During that era, there was no greater enemy in Detroit than the Chicago Bulls. The two teams often met in the Eastern Conference Finals, and Pistons head coach Chuck Daly instituted the “Jordan rules,” which aimed to contain Michael Jordan by any means necessary.
I had no choice but to see Jordan play a lot, and as I did, I went from rooting against him to becoming a huge fan. I began to love the game of basketball and cheered for the Bulls (much to the disappointment of all those Pistons fans around me).
One of the edges Jordan had on everyone else — besides his athleticism and passion for the game — was the practice of mindfulness.
Creating an Anchor
Bulls coach Phil Jackson, himself a Buddhist practitioner, hired former basketball player George Mumford to teach his players mindfulness, which is a meditation technique of focusing your awareness on the present moment. While this is popular among athletes now, it wasn’t as widely known in the 1990s.
In fact, when Mumford came aboard, he didn’t use the word mindfulness because it was too “woo-woo” at the time. But the techniques he introduced transformed players. He later went on to work with the Los Angeles Lakers and Kobe Bryant, who might just be my all-time favorite player. He meditated every morning for 10 to 15 minutes.
“It sets me up for the rest of the day,” he told Thrive Global. “It’s like having an anchor. If I don’t do it, I feel like I’m constantly chasing the day as opposed to being able to be controlled and dictate the day. Not that you’re calling the shots on what comes forward, but the fact that I am set and ready for whatever may come my way. I have a calmness about whatever comes my way and a poise, and that comes from starting the morning off with meditation.”
Taking a Shot
When you get to the level of Michael Jordan or Kobe Bryant, you’re playing in front of thousands and televised to millions. These guys had a lot on the line. Meditating really zeroed them in and put them into a zone. It helped them to handle loud, hostile fans, and to be comfortable with taking a shot even when the circumstances weren’t perfect — which they rarely are on or off the court. They’re the glorified example, but everyday people have a lot on the line, too, in terms of things like paying their bills and providing for their families. What I got from mindfulness was not just a tool that could help me on the basketball court but in life as well.

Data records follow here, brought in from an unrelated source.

Lemma fate_giveUp g d s :
  fateInv g → dom (q_deliveries (g_queue g)) ⊆ g_queued g → specOf ordered g d = Some s → fateInv (with_queue (giveUp s (g_queue g)) g).
Proof.
  intros I Hdom Hs. apply specOf_limit in Hs as [Hsd Hl]. apply fate_queue; [done|done|done|cbn; eauto| |].
  - intros d' n x'. cbn. rewrite map_lookup_filter_Some. intros [Hx _]. eauto.
  - intros d' n x Hx Hn. cbn in Hn. left.
    destruct (decide (d' = ss_Durable s ∧ d_flight x = true ∧ d_until x < q_now (g_queue g) ∧ ss_MaxDeliver s ≤ d_attempts x)) as [(-> & _ & _ & Hle)|Hno].
    + exists (ss_MaxDeliver s). by rewrite Hsd.
    + destruct (map_lookup_filter_None_1 _ _ _ Hn) as [?|Hd]; [congruence|]. by destruct (Hd x Hx).
Qed.

Lemma fate_purge g r :
  fateInv g → dom (q_deliveries (g_queue g)) ⊆ g_queued g → fateInv (with_queue (purge r (g_queue g)) g).
Proof.
  intros I Hdom. apply fate_queue; [done|done|done| | |].
  - intros n b. cbn. rewrite lookup_difference_Some. intros [-> _]. by eexists.
  - intros d n x'. cbn. rewrite map_lookup_filter_Some. intros [Hx _]. eauto.
  - intros d n x Hx Hn. right. cbn in Hn |- *. set (gone := filter _ (q_messages (g_queue g))) in *.
    destruct (map_lookup_filter_None_1 _ _ _ Hn) as [?|Hd]; [congruence|]. specialize (Hd x Hx). cbn in Hd.
    apply lookup_difference_None. right. by apply not_eq_None_Some in Hd.
Qed.

(** ** Claiming *)

Lemma claimsOf_snoc g c l d n :
  g_claims l = g_claims g ++ [c] → claimsOf l d n = claimsOf g d n ++ (if decide (k_durable c = d ∧ k_seq c = n) then [c] else []).
Proof. intros Hl. unfold claimsOf. rewrite Hl, filter_app. f_equal. Qed.

Lemma due_below g d n x s :
  fateInv g → specOf ordered g d = Some s → q_deliveries (g_queue g) !! (d, n) = Some x →
  isDue (q_now (g_queue g)) (ss_MaxDeliver s) x = true → d_attempts x = claimCount g d n ∧ d_attempts x < ss_MaxDeliver s.
Proof.
  intros I [_ Hl]%specOf_limit Hx Hdue. destruct (fi_row _ I _ _ _ _ Hx Hl) as [R1 R2 R3]. split; [done|].
  unfold isDue, isReady, isExpired in Hdue. destruct (d_flight x) eqn:Hf; cbn in Hdue; [|by apply R2].
  apply andb_true_iff in Hdue as [_ Hdue]. by apply bool_decide_eq_true in Hdue.
Qed.

Lemma fate_claim g w d s oc q :
  fateInv g → seqInv pos0 g → specOf ordered g d = Some s → claim s (g_nextToken g) (g_queue g) = (oc, q) →
  fateInv (MkBus q (g_nextXid g) (g_nextSeq g) (g_active g) (S (g_nextToken g))
             (match oc with Some c => <[w := Claimed c]> (g_workers g) | None => g_workers g end)
             (g_member g) (g_committed g) (g_queued g)
             (match oc with Some c => g_claims g ++ [c] | None => g_claims g end)).
Proof.
  intros I J Hs. pose proof (si_delivery _ _ J) as Hdom. destruct (specOf_limit _ _ _ _ Hs) as [Hsd Hlim].
  unfold claim. rewrite Hsd. destruct (dueRow s (g_queue g)) as [[n x]|] eqn:Hdue.
  2:{ intros [= <- <-]. eapply fate_publishers; [done|done| |done|done]. split; cbn; eauto; lia. }
  apply dueRow_Some in Hdue as [Hx Hdue]. rewrite Hsd in Hx. destruct (due_below g d n x s I Hs Hx Hdue) as [Hcount Hlt].
  destruct (q_messages (g_queue g) !! n) as [b|] eqn:Hb; intros [= <- <-].
  2:{ eapply fate_grows; [done| |done| | |].
      - split; cbn; eauto; lia.
      - intros d' n' x'. cbn. rewrite lookup_delete_Some. intros [_ Hx']. exists x'. auto.
      - intros d' n' x' Hx'. cbn. rewrite lookup_delete_None. intros [[= <- <-]|?]; [|congruence]. by right; right.
      - intros w' ph. auto. }
  set (c := MkClaim d n (g_nextToken g) (d_attempts x + 1) (b_msg b)).
  match goal with |- fateInv ?y => set (g' := y) end.
  assert (Hsnoc : ∀ d' n', claimsOf g' d' n' = claimsOf g d' n' ++ (if decide (d = d' ∧ n = n') then [c] else [])).
  { intros d' n'. by apply (claimsOf_snoc g c g'). }
  assert (Hsame : ∀ d' n', ¬ (d = d' ∧ n = n') → claimsOf g' d' n' = claimsOf g d' n').
  { intros d' n' Hne. rewrite Hsnoc, decide_False by done. by rewrite app_nil_r. }
  assert (Hnew : claimCount g' d n = claimCount g d n + 1).
  { unfold claimCount. rewrite Hsnoc, decide_True, length_app by done. cbn. lia. }
  assert (Hmono : ∀ d' n', claimCount g d' n' ≤ claimCount g' d' n').
  { intros d' n'. unfold claimCount. rewrite Hsnoc, length_app. lia. }
  split.
  - intros c' [Hc'|Hc']%elem_of_app.
    + destruct (fi_claim _ I c' Hc') as (Ht & Hq & Hx' & Ha). split; [cbn; lia|]. split; [done|]. split; [done|].
      specialize (Hmono (k_durable c') (k_seq c')). lia.
    + apply list_elem_of_singleton in Hc' as ->. cbn [k_token k_durable k_seq k_msg k_attempt c]. split; [cbn; lia|].
      split; [apply Hdom; by apply elem_of_dom|]. split; [exists (b_xid b); by apply (si_message _ _ J)|]. rewrite Hnew. lia.
  - intros c1 c2 [H1|H1]%elem_of_app [H2|H2]%elem_of_app Ht.
    + by apply (fi_token _ I).
    + apply list_elem_of_singleton in H2 as ->. destruct (fi_claim _ I _ H1) as (? & _). cbn in Ht. lia.
    + apply list_elem_of_singleton in H1 as ->. destruct (fi_claim _ I _ H2) as (? & _). cbn in Ht. lia.
    + apply list_elem_of_singleton in H1 as ->, H2 as ->. done.
  - intros d' n' x' l Hx' Hl. change (limit (g_queue g) d' = Some l) in Hl.
    cbn in Hx'. destruct (decide ((d', n') = (d, n))) as [[= -> ->]|Hne].
    + rewrite lookup_insert_eq in Hx'. injection Hx' as <-. assert (l = ss_MaxDeliver s) as -> by congruence. split; cbn [claimed d_attempts d_flight d_token].
      * lia.
      * done.
      * intros _. split; [lia|]. exists c. split; [|done]. rewrite Hsnoc, decide_True by done. set_solver.
    + rewrite lookup_insert_ne in Hx' by congruence. assert (¬ (d = d' ∧ n = n')) as Hne' by naive_solver.
      destruct (fi_row _ I _ _ _ _ Hx' Hl) as [R1 R2 R3]. split; [|done|].
      * unfold claimCount. by rewrite Hsame.
      * by rewrite Hsame.
  - intros d' n' l Hl. change (limit (g_queue g) d' = Some l) in Hl. destruct (decide (d = d' ∧ n = n')) as [[<- <-]|Hne].
    + rewrite Hnew. assert (l = ss_MaxDeliver s) as -> by congruence. lia.
    + unfold claimCount. rewrite Hsame by done. by apply (fi_bound _ I).
  - intros w' ph. cbn. destruct (decide (w' = w)) as [->|Hne].
    + rewrite lookup_insert_eq. intros [= <-]. cbn. split; [|done]. set_solver.
    + rewrite lookup_insert_ne by done. intros Hph. destruct (fi_worker _ I _ _ Hph) as [Hc Hd]. split; [set_solver|done].
  - intros d' n' Hq. cbn. destruct (decide ((d', n') = (d, n))) as [[= -> ->]|Hne]; [rewrite lookup_insert_eq; by left|].
    rewrite lookup_insert_ne by congruence. destruct (fi_end _ I _ _ Hq) as [?|[He|[(l & Hl & Hle)|Hn]]]; [by left|by right; left| |by right; right; right].
    right; right; left. exists l. split; [done|]. specialize (Hmono d' n'). lia.
Qed.

(** ** Reading *)

Lemma queueOne_lookup d now m l k x :
  foldr (queueOne d now) m l !! k = Some x → m !! k = Some x ∨ (m !! k = None ∧ x = newDelivery now ∧ ∃ n, n ∈ l ∧ k = (d, n)).
Proof.
  induction l as [|n l IH]; cbn [foldr]; [by left|]. unfold queueOne at 1.
  destruct (foldr (queueOne d now) m l !! (d, n)) as [y|] eqn:Hn.
  - intros Hx. destruct (IH Hx) as [?|(? & ? & n' & ? & ?)]; [by left|right]. split; [done|]. split; [done|]. exists n'. split; [by right|done].
  - destruct (decide (k = (d, n))) as [->|Hne].
    + rewrite lookup_insert_eq. intros [= <-]. right. split; [|split; [done|]; exists n; split; [left|done]].
      destruct (m !! (d, n)) eqn:Hm; [|done]. exfalso. assert ((d, n) ∈ dom (foldr (queueOne d now) m l)) as [y Hy]%elem_of_dom; [|congruence].
      rewrite queueOne_dom. apply elem_of_union_l. by apply elem_of_dom_2 in Hm.
    + rewrite lookup_insert_ne by done. intros Hx. destruct (IH Hx) as [?|(? & ? & n' & ? & ?)]; [by left|right]. split; [done|]. split; [done|].
      exists n'. split; [by right|done].
Qed.

(** A message after the position was not queued before. *)
Lemma next_not_queued g d u n b xmin :
  seqInv pos0 g → q_subs (g_queue g) !! d = Some u → (n, b) ∈ nextMessages (g_queue g) (u_pos u) xmin → (d, n) ∉ g_queued g.
Proof.
  intros J Hu (Hb & Hp & _)%nextMessages_elem (u' & x & m & Hu' & Hin & Hle & _)%(si_queued _ _ J). cbn in Hb.
  assert (u' = u) as -> by congruence. destruct (si_once _ _ J _ _ _ _ _ Hin (si_message _ _ J _ _ Hb)) as [-> _]. done.
Qed.

Lemma fate_advance g d s moved q :
  fateInv g → seqInv pos0 g → specOf ordered g d = Some s → advance (xminOf g) s (g_queue g) = (moved, q) →
  fateInv (MkBus q (g_nextXid g) (g_nextSeq g) (g_active g) (g_nextToken g) (g_workers g) (g_member g) (g_committed g)
             (g_queued g ∪ dom (q_deliveries q)) (g_claims g)).
Proof.
  intros I J Hs. destruct (specOf_limit _ _ _ _ Hs) as [Hsd Hlim]. pose proof (si_delivery _ _ J) as Hdom.
  assert (Hsame : fateInv (MkBus (g_queue g) (g_nextXid g) (g_nextSeq g) (g_active g) (g_nextToken g) (g_workers g) (g_member g)
    (g_committed g) (g_queued g ∪ dom (q_deliveries (g_queue g))) (g_claims g))).
  { replace (g_queued g ∪ dom (q_deliveries (g_queue g))) with (g_queued g) by set_solver. by destruct g. }
  unfold advance. rewrite Hsd. destruct (q_subs (g_queue g) !! d) as [u|] eqn:Hu; [|by intros [= <- <-]].
  destruct (last _) as [lst|]; [|by intros [= <- <-]]. intros [= <- <-]. set (seqs := omap _ _).
  set (u' := MkBSub _ _ _ _ _ _).
  assert (Hl' : ∀ d', limit (MkQueue (q_messages (g_queue g)) (<[d := u']> (q_subs (g_queue g))) (foldr (queueOne d (q_now (g_queue g))) (q_deliveries (g_queue g)) seqs) (q_now (g_queue g))) d' = limit (g_queue g) d').
  { intros d'. unfold limit. cbn. destruct (decide (d' = d)) as [->|]; [by rewrite lookup_insert_eq, Hu|by rewrite lookup_insert_ne]. }
  split; cbn [g_claims g_nextToken g_queued g_committed g_workers g_member].
  - intros c Hc. destruct (fi_claim _ I c Hc) as (? & ? & ? & ?). split; [done|]. split; [set_solver|done].
  - apply I.
  - intros d' n x l Hx Hl. cbn in Hx, Hl. rewrite Hl' in Hl. apply queueOne_lookup in Hx as [Hx|(Hnone & -> & n' & Hin & [= -> ->])].
    + by destruct (fi_row _ I _ _ _ _ Hx Hl) as [R1 R2 R3].
    + apply list_elem_of_omap in Hin as ([n1 b1] & Hr & Hr'). cbn in Hr'. destruct (matches _ _); [|done]. injection Hr' as ->.
      pose proof (next_not_queued _ _ _ _ _ _ J Hu Hr) as Hnq. pose proof (not_queued_unclaimed g d n' I Hnq) as H0. apply limit_pos in Hl.
      split; [symmetry; exact H0|cbn; lia|done].
  - intros d' n l Hl. cbn in Hl. rewrite Hl' in Hl. by apply (fi_bound _ I).
  - apply I.
  - intros d' n Hin. cbn [g_queue q_deliveries].
    destruct (foldr (queueOne d (q_now (g_queue g))) (q_deliveries (g_queue g)) seqs !! (d', n)) eqn:Hx; [left; by eexists|]. right.
    apply not_elem_of_dom in Hx. apply elem_of_union in Hin as [Hin|?]; [|done].
    destruct (fi_end _ I _ _ Hin) as [Hsome%elem_of_dom|He]; [rewrite queueOne_dom in Hx; set_solver|].
    destruct He as [He|[(l & Hl & Hle)|Hn]]; [by left| |by right; right]. right; left. exists l. split; [|done]. by rewrite <- Hl; apply Hl'.
Qed.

No matter what you do, mindfulness is something that can get you ready for the moment, no matter how big or how small it is. Even if you’re not trying to hit a game-winning shot in the NBA Finals, it’s important to stay centered throughout any journey so that you can enjoy it all, and not just at the end of a big moment. Often, when people focus on the outcome instead of the process, they find themselves at the end asking, “Wow, is that it? And what now?” That’s a difficult situation to be in. But if you’re mindfully aware of all the moments up until that point, you won’t get so stuck on what was or what could be.
When you're completely present, that’s when the magic happens. In The Last Dance, an ESPN documentary series on Jordan and the Chicago Bulls’ dynasty during the 1990s, Rare Air Media editor Mark Vancil put it this way: “Michael is a mystic. He was never anywhere else. His gift wasn’t that he could jump high, run fast, shoot a basketball. His gift was that he was completely present.”
Instead of worrying about making the next shot or being upset about the last one that didn’t go in, Jordan was able to be mindfully aware, which put him in an incredible position to always be the best version of himself.
You might not have his three-point range, his dunking ability, or his swagger, but mindfulness can also put you in a position to be the best version of yourself, however that looks for you.